Per lungo tempo il dibattito pubblico e accademico sul mercato del lavoro italiano si è sviluppato attorno a una diagnosi relativamente stabile: un sistema caratterizzato da elevata disoccupazione, in particolare giovanile, da una domanda di lavoro debole e da una crescita insufficiente. Ma negli ultimi anni, questa lettura sta progressivamente perdendo capacità esplicativa.

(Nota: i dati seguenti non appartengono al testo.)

(** [None]: the loops were cut short, or no edge pixel was sampled and
    the source's channels are not finite (division by a zero count). *)
Definition detectBackgroundColor (image : Image) : option RGBColor :=
  colors ← sampleEdges image;
  let bestBucket := pickBest (fillBuckets colors) in
  if count bestBucket =? 0 then None
  else Some (mkRGB (round_div (totalR bestBucket) (count bestBucket))
                   (round_div (totalG bestBucket) (count bestBucket))
                   (round_div (totalB bestBucket) (count bestBucket))).

(** *** removeBackground *)

(** [Math.sqrt] of the sum of the three squared channel differences; the
    differences, squares and sum are integers below 2^18. *)
Definition distance (pr pg pb : Z) (targetColor : RGBColor) : float :=
  PrimFloat.sqrt (Z2F ((pr - r targetColor) ^ 2
                       + (pg - g targetColor) ^ 2
                       + (pb - b targetColor) ^ 2)).

Definition maxDistance : float := 441.

Definition threshold (tolerance : float) : float :=
  (tolerance / 100 * maxDistance)%float.

(** The value assigned to [data[i + 3]], a [Uint8ClampedArray] element. *)
Definition alpha (distance threshold : float) : Z :=
  if (distance <=? threshold * 0.7)%float then 0
  else ToUint8Clamp
         (Math_round (255 * ((distance - threshold * 0.7) / (threshold * 0.3)))%float).

Definition processPixel (pr pg pb pa : Z) (targetColor : RGBColor)
    (tolerance : float) : Z :=
  let d := distance pr pg pb targetColor in
  let t := threshold tolerance in
  if (d <=? t)%float then alpha d t else pa.

(** [for (let i = 0; i < data.length; i += 4)]: only [data[i + 3]] is
    ever assigned in the buffer. *)
Fixpoint processData (data : list Z) (targetColor : RGBColor)
    (tolerance : float) : list Z :=
  match data with
  | pr :: pg :: pb :: pa :: rest =>
      pr :: pg :: pb :: processPixel pr pg pb pa targetColor tolerance
        :: processData rest targetColor tolerance
  | _ => data
  end.

(** The bitmap of a 2D canvas holds colours premultiplied by alpha.  A
    pixel put with [putImageData] as (c, c', c'', a) is therefore read
    back, from the PNG [toDataURL] makes of the canvas, with the alpha [a]
    it was given and with each colour channel [c] replaced by
    [readBack c a].  Browsers differ in how they round for 0 < a < 255;
    all of them return the colour of an opaque pixel as it was put and
    black for a fully transparent pixel. *)
Class CanvasStore : Type := mkCanvasStore
  { readBack : Z -> Z -> Z;
    readBack_opaque : forall c, 0 <= c <= 255 -> readBack c 255 = c;
    readBack_transparent : forall c, readBack c 0 = 0;
    readBack_byte : forall c a, 0 <= readBack c a <= 255 }.

Section PutAndExport.
Context {store : CanvasStore}.

(** [ctx.putImageData(imageData, 0, 0)] followed by
    [offscreen.toDataURL("image/png")], pixel by pixel. *)
Fixpoint exportData (data : list Z) : list Z :=
  match data with
  | pr :: pg :: pb :: pa :: rest =>
      readBack pr pa :: readBack pg pa :: readBack pb pa :: pa :: exportData rest
  | _ => data
  end.

Definition removeBackground (image : Image) (targetColor : RGBColor)
    (tolerance : float) : Image :=
  {| naturalWidth := naturalWidth image;
     naturalHeight := naturalHeight image;
     pixels := exportData (processData (pixels image) targetColor tolerance) |}.

End PutAndExport.

(** One such store: the channel is multiplied by alpha/255 and rounded to
    the nearest integer when the pixel is put, and divided by alpha/255 and
    rounded again when it is read. *)
Definition roundTrip (c a : Z) : Z :=
  if a =? 0 then 0
  else Z.max 0 (Z.min 255 (round_div (255 * round_div (c * a) 255) a)).

Definition roundingStore : CanvasStore.
Proof.
  refine (mkCanvasStore roundTrip _ _ _).
  - intros c Hc. unfold roundTrip, round_div. cbn [Z.eqb].
    replace (2 * (c * 255) + 255) with (255 + c * (2 * 255)) by lia.
    rewrite Z.div_add by lia. rewrite (Z.div_small 255) by lia.
    replace (2 * (255 * (0 + c)) + 255) with (255 + c * (2 * 255)) by lia.
    rewrite Z.div_add by lia. rewrite (Z.div_small 255) by lia. lia.
  - intros c. reflexivity.
  - intros c a. unfold roundTrip. destruct (a =? 0); lia.
Defined.

End Canvas.

(** ** utils/audio.ts: the WAV encoder *)

Module Audio.
Import JS.

(** A [DataView] over an [ArrayBuffer]: the bytes; a write outside the
    buffer throws a RangeError, here [None]. *)
Definition setUint8 (view : list Z) (byteOffset : nat) (value : Z)
  : option (list Z) :=
  if decide (byteOffset < length view)%nat
  then Some (<[byteOffset := value mod 256]> view)
  else None.

Definition setUint16 (view : list Z) (byteOffset : nat) (value : Z)
    (littleEndian : bool) : option (list Z) :=
  let v := value mod 2 ^ 16 in
  if decide (byteOffset + 2 <= length view)%nat
  then Some (if littleEndian
             then <[S byteOffset := v / 256]> (<[byteOffset := v mod 256]> view)
             else <[S byteOffset := v mod 256]> (<[byteOffset := v / 256]> view))
  else None.

(** [setInt16] stores the two's complement of ToInt16, the same two
    bytes as the value modulo 2^16. *)
Definition setInt16 (view : list Z) (byteOffset : nat) (value : float)
    (littleEndian : bool) : option (list Z) :=
  setUint16 view byteOffset (ToInt16 value) littleEndian.

Definition setUint32 (view : list Z) (byteOffset : nat) (value : Z)
    (littleEndian : bool) : option (list Z) :=
  let v := value mod 2 ^ 32 in
  let b0 := v mod 256 in
  let b1 := v / 256 mod 256 in
  let b2 := v / 65536 mod 256 in
  let b3 := v / 16777216 in
  if decide (byteOffset + 4 <= length view)%nat
  then Some (if littleEndian
             then <[S (S (S byteOffset)) := b3]> (<[S (S byteOffset) := b2]>
                    (<[S byteOffset := b1]> (<[byteOffset := b0]> view)))
             else <[S (S (S byteOffset)) := b0]> (<[S (S byteOffset) := b1]>
                    (<[S byteOffset := b2]> (<[byteOffset := b3]> view))))
  else None.

(** [writeString], on the character codes of [str]. *)
Fixpoint writeString (view : list Z) (offset : nat) (str : list Z)
  : option (list Z) :=
  match str with
  | [] => Some view
  | c :: rest => view ← setUint8 view offset c; writeString view (S offset) rest
  end.

(** The four-character tags ["RIFF"], ["WAVE"], ["fmt "] and ["data"], as
    the [charCodeAt] codes [writeString] stores. *)
Definition RIFF : list Z := [82; 73; 70; 70].
Definition WAVE : list Z := [87; 65; 86; 69].
Definition fmt_ : list Z := [102; 109; 116; 32].
Definition data : list Z := [100; 97; 116; 97].

Definition quantize (s : float) : float :=
  let sample := Math_max (-1) (Math_min 1 s) in
  if (sample <? 0)%float then (sample * 0x8000)%float
  else (sample * 0x7FFF)%float.

Fixpoint writeSamples (view : list Z) (offset : nat) (samples : list float)
  : option (list Z) :=
  match samples with
  | [] => Some view
  | s :: rest =>
      view ← setInt16 view offset (quantize s) true;
      writeSamples view (offset + 2) rest
  end.

Definition encodeWAV (samples : list float) (sampleRate : float)
  : option (list Z) :=
  let numChannels := 1 in
  let bitsPerSample := 16 in
  let bytesPerSample := bitsPerSample / 8 in
  let blockAlign := numChannels * bytesPerSample in
  let byteRate := (sampleRate * Z2F blockAlign)%float in
  let dataSize := (length samples * Z.to_nat bytesPerSample)%nat in
  let headerSize := 44%nat in
  let totalSize := (headerSize + dataSize)%nat in
  let view := replicate totalSize 0 in
  view ← writeString view 0 RIFF;
  view ← setUint32 view 4 (Z.of_nat totalSize - 8) true;
  view ← writeString view 8 WAVE;
  view ← writeString view 12 fmt_;
  view ← setUint32 view 16 16 true;
  view ← setUint16 view 20 1 true;
  view ← setUint16 view 22 numChannels true;
  view ← setUint32 view 24 (truncate sampleRate) true;
  view ← setUint32 view 28 (truncate byteRate) true;
  view ← setUint16 view 32 blockAlign true;
  view ← setUint16 view 34 bitsPerSample true;
  view ← writeString view 36 data;
  view ← setUint32 view 40 (Z.of_nat dataSize) true;
  writeSamples view 44 samples.

(** Reading a buffer back ([DataView.getUint32(offset, true)] and friends,
    little-endian), used to state what was written. *)
Definition getUint16 (view : list Z) (byteOffset : nat) : option Z :=
  b0 ← view !! byteOffset; b1 ← view !! S byteOffset;
  Some (b0 + 256 * b1).

Definition getInt16 (view : list Z) (byteOffset : nat) : option Z :=
  wrapInt16 <$> getUint16 view byteOffset.

Definition getUint32 (view : list Z) (byteOffset : nat) : option Z :=
  b0 ← view !! byteOffset; b1 ← view !! S byteOffset;
  b2 ← view !! S (S byteOffset); b3 ← view !! S (S (S byteOffset));
  Some (b0 + 256 * b1 + 65536 * b2 + 16777216 * b3).

Definition getString (view : list Z) (byteOffset len : nat) : list Z :=
  take len (drop byteOffset view).

End Audio.

(** ** components/ImageEditor.tsx: handlers of the editor component *)

Module Editor.
Import JS Geometry Canvas.

Inductive InteractionMode : Type := idle | drawing | moving | resizing.

Inductive CursorStyle : Type :=
| crosshair | move | resizeCursor (c : Cursor).

Record Layout : Type := mkLayout
  { scale : float; offsetX : float; offsetY : float }.

Record Size : Type := mkSize { size_width : float; size_height : float }.

Record MouseEvent : Type := mkMouseEvent { clientX : float; clientY : float }.

(** The four [onload] closures the component installs. *)
Inductive OnLoad : Type :=
| LoadReplace       (* fill, flip, undo, redo *)
| LoadUseCropped
| LoadUseProcessed
| LoadUseResized.

Inductive RasterCall : Type :=
| CallFloodFill (image : Image) (seedX seedY : float)
    (fillColor : RGBColor) (tolerance : float)
| CallFlipHorizontal (image : Image)
| CallCropImage (image : Image) (selection : SelectionRect)
    (scale offsetX offsetY : float).

(** The component's state.  [fillColor] holds the channels of the
    ["#rrggbb"] value of the colour input, which the fill handler parses
    with [parseInt(hex.slice(..), 16)]. *)
Record State : Type := mkState
  { (* refs: mutated in place, read back at once *)
    imageRef : option Image;
    undoStack : list Image;
    redoStack : list Image;
    dragStart : Point;
    selectionStart : option SelectionRect;
    (* React state: written for the next render *)
    selection : option SelectionRect;
    interactionMode : InteractionMode;
    activeHandle : option ResizeHandle;
    cursorStyle : CursorStyle;
    croppedImage : option Image;
    canvasSize : Size;
    imageLayout : Layout;
    removeBgMode : bool;
    pickingColor : bool;
    bgColor : option RGBColor;
    tolerance : float;
    processedImage : option Image;
    resizeMode : bool;
    fillMode : bool;
    fillColor : RGBColor;
    fillTolerance : float;
    undoCount : nat;
    redoCount : nat;
    (* the DOM: [containerRef.current] and the canvas' bounding rectangle *)
    container : option Size;
    canvasRect : Point;
    (* images whose [src] has been assigned, with the [onload] that waits *)
    loading : list (Image * OnLoad);
    (* calls made into utils/canvas by the handlers, oldest first *)
    rasterCalls : list RasterCall }.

Non perché tali problemi siano scomparsi, ma perché si sta imponendo una dinamica più profonda che modifica le fondamenta stesse del mercato del lavoro: il declino demografico, che rende il lavoro una risorsa sempre più scarsa e decisiva. E se per decenni il problema è stato creare occupazione, oggi la sfida si sta spostando: trovare persone, competenze e capitale umano su cui costruire la crescita. Un cambiamento profondo che rischia di ridisegnare gli equilibri economici e territoriali del Paese (…)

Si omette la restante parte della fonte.